Problem details: Scan the following material for the string "eapply" and copy each line in which it appears.

-------

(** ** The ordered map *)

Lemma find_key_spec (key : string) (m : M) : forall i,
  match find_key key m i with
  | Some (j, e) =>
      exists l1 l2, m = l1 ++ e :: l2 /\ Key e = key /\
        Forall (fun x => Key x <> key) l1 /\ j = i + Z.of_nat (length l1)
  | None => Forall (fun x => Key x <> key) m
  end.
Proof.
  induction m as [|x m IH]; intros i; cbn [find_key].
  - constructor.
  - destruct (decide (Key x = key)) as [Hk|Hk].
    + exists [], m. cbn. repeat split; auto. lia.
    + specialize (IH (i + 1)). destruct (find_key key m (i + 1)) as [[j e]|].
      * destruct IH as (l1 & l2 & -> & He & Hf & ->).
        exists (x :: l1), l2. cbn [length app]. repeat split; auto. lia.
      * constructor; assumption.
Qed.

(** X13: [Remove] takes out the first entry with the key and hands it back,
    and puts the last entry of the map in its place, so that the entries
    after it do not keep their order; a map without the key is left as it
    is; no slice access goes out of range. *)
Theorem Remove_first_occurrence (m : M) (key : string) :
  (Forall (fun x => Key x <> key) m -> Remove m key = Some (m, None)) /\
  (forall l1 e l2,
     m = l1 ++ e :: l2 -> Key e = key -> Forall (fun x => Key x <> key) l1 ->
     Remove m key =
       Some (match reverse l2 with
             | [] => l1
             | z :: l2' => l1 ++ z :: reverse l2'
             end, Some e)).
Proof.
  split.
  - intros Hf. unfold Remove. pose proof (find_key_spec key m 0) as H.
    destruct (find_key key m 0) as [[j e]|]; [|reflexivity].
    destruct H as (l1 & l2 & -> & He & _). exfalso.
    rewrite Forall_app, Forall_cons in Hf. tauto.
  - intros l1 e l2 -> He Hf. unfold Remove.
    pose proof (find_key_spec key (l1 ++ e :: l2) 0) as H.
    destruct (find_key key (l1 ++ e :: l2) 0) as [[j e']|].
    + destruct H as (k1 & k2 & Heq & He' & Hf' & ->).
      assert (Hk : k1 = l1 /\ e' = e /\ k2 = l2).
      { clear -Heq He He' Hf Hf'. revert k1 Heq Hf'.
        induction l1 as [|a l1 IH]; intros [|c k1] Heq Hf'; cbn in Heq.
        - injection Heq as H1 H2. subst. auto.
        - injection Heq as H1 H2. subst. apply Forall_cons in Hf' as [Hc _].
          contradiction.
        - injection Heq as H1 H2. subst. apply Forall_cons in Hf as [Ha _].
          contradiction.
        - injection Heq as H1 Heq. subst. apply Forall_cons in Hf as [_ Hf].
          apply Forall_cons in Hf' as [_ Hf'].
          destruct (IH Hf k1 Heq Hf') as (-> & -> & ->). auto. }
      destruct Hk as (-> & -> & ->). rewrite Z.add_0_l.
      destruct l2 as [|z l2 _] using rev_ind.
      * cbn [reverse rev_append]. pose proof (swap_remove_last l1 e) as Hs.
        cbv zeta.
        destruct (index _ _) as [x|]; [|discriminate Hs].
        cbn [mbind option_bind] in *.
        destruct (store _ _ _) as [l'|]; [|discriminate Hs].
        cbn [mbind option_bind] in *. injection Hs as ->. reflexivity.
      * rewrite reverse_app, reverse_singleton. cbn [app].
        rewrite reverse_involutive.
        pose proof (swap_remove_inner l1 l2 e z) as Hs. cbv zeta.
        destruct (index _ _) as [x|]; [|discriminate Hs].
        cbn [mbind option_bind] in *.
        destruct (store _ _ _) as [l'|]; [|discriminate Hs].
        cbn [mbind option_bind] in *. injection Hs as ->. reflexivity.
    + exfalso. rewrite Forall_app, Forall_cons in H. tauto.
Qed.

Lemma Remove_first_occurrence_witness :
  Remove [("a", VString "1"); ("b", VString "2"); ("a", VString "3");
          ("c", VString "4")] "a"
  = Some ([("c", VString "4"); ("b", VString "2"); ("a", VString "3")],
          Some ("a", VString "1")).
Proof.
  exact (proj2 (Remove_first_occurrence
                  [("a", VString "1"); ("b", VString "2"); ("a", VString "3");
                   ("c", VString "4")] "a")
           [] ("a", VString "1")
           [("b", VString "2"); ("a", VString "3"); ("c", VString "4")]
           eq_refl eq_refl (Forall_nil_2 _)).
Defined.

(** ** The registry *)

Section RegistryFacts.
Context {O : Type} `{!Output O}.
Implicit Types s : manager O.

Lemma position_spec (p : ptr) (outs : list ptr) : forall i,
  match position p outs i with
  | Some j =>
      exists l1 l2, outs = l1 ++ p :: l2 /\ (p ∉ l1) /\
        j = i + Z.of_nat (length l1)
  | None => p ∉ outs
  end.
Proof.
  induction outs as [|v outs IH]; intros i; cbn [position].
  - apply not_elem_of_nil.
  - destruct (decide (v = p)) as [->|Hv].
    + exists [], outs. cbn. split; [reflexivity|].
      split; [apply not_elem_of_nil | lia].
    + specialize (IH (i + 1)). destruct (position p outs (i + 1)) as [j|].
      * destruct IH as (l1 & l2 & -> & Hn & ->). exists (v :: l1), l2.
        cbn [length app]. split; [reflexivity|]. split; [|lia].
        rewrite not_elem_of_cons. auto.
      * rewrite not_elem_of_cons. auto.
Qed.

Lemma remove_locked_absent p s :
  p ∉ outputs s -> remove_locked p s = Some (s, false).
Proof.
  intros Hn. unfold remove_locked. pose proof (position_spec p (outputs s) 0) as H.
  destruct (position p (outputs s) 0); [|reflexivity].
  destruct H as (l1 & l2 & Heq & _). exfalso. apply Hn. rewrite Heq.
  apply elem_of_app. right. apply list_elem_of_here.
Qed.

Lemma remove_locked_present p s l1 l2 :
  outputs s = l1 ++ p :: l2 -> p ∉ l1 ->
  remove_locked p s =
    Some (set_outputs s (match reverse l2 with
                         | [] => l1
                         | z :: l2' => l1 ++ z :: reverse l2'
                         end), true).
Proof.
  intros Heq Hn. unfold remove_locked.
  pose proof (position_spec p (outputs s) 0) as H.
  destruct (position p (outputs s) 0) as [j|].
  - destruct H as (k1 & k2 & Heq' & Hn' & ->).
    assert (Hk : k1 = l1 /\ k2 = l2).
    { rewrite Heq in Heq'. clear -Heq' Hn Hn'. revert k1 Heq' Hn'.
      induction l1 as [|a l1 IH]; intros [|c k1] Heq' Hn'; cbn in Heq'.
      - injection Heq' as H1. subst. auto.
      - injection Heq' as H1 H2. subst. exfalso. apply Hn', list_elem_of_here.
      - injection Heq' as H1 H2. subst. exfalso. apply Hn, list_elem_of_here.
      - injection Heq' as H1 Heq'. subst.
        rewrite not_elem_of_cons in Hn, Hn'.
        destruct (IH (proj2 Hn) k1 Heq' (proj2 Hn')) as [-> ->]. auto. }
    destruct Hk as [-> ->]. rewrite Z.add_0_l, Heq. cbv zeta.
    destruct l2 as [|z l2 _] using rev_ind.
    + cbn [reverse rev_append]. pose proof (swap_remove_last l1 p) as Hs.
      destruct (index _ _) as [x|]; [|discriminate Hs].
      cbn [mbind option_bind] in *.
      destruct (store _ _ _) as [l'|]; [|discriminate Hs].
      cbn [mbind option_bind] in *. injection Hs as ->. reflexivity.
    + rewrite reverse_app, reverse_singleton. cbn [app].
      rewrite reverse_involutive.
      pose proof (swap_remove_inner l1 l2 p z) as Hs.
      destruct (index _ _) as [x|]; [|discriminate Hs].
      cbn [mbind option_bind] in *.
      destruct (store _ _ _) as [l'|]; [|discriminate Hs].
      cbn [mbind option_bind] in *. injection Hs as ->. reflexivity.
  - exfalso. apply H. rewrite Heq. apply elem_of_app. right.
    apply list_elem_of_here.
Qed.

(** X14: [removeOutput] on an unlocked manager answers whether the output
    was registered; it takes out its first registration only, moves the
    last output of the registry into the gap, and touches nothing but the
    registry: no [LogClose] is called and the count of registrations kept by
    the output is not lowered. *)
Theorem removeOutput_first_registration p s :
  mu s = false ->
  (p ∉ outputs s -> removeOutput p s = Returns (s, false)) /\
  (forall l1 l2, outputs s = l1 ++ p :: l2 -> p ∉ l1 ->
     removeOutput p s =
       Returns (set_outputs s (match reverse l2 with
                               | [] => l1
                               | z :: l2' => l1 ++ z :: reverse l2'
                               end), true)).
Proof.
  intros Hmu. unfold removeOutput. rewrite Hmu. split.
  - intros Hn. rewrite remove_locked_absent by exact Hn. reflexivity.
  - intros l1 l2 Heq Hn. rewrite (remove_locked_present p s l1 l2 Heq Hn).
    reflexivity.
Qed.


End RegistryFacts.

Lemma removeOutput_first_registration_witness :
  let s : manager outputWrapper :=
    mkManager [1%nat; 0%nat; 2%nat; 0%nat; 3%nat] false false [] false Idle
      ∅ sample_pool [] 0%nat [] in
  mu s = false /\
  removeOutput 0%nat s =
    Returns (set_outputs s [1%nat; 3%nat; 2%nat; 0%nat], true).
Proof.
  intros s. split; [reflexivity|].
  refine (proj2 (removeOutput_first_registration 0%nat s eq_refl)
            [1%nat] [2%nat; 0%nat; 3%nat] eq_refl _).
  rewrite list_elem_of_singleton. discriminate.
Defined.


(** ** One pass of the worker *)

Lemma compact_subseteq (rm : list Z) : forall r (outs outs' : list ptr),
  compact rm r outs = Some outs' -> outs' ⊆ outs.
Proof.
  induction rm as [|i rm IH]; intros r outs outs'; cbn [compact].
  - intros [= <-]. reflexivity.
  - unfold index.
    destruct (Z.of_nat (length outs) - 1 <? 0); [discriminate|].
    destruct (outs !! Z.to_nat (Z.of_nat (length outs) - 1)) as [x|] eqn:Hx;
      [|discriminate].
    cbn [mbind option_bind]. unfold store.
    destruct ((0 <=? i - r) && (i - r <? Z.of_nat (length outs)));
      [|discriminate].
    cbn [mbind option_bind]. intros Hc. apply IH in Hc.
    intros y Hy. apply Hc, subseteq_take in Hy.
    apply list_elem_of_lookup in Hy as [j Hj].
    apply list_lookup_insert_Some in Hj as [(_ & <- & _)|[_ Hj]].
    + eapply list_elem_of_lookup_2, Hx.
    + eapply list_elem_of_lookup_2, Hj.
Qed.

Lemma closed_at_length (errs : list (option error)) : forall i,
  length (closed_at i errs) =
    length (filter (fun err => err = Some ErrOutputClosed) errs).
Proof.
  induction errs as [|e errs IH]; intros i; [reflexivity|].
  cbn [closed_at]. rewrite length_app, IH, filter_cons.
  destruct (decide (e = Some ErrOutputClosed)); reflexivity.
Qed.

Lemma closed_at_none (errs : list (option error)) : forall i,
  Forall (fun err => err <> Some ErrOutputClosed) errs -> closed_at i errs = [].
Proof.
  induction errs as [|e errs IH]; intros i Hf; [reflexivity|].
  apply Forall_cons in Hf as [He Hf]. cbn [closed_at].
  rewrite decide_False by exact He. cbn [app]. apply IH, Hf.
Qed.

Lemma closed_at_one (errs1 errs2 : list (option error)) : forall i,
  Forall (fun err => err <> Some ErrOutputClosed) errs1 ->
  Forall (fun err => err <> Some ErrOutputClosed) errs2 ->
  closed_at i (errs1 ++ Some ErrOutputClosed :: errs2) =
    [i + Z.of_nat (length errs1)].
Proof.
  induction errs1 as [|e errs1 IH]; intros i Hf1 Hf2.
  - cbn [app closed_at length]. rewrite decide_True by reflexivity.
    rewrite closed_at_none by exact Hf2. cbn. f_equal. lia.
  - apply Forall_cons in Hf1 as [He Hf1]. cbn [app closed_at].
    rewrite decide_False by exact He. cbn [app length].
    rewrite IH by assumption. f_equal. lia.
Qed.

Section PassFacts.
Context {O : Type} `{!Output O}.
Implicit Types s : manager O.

-------

Task answer:
    + eapply list_elem_of_lookup_2, Hx.
    + eapply list_elem_of_lookup_2, Hj.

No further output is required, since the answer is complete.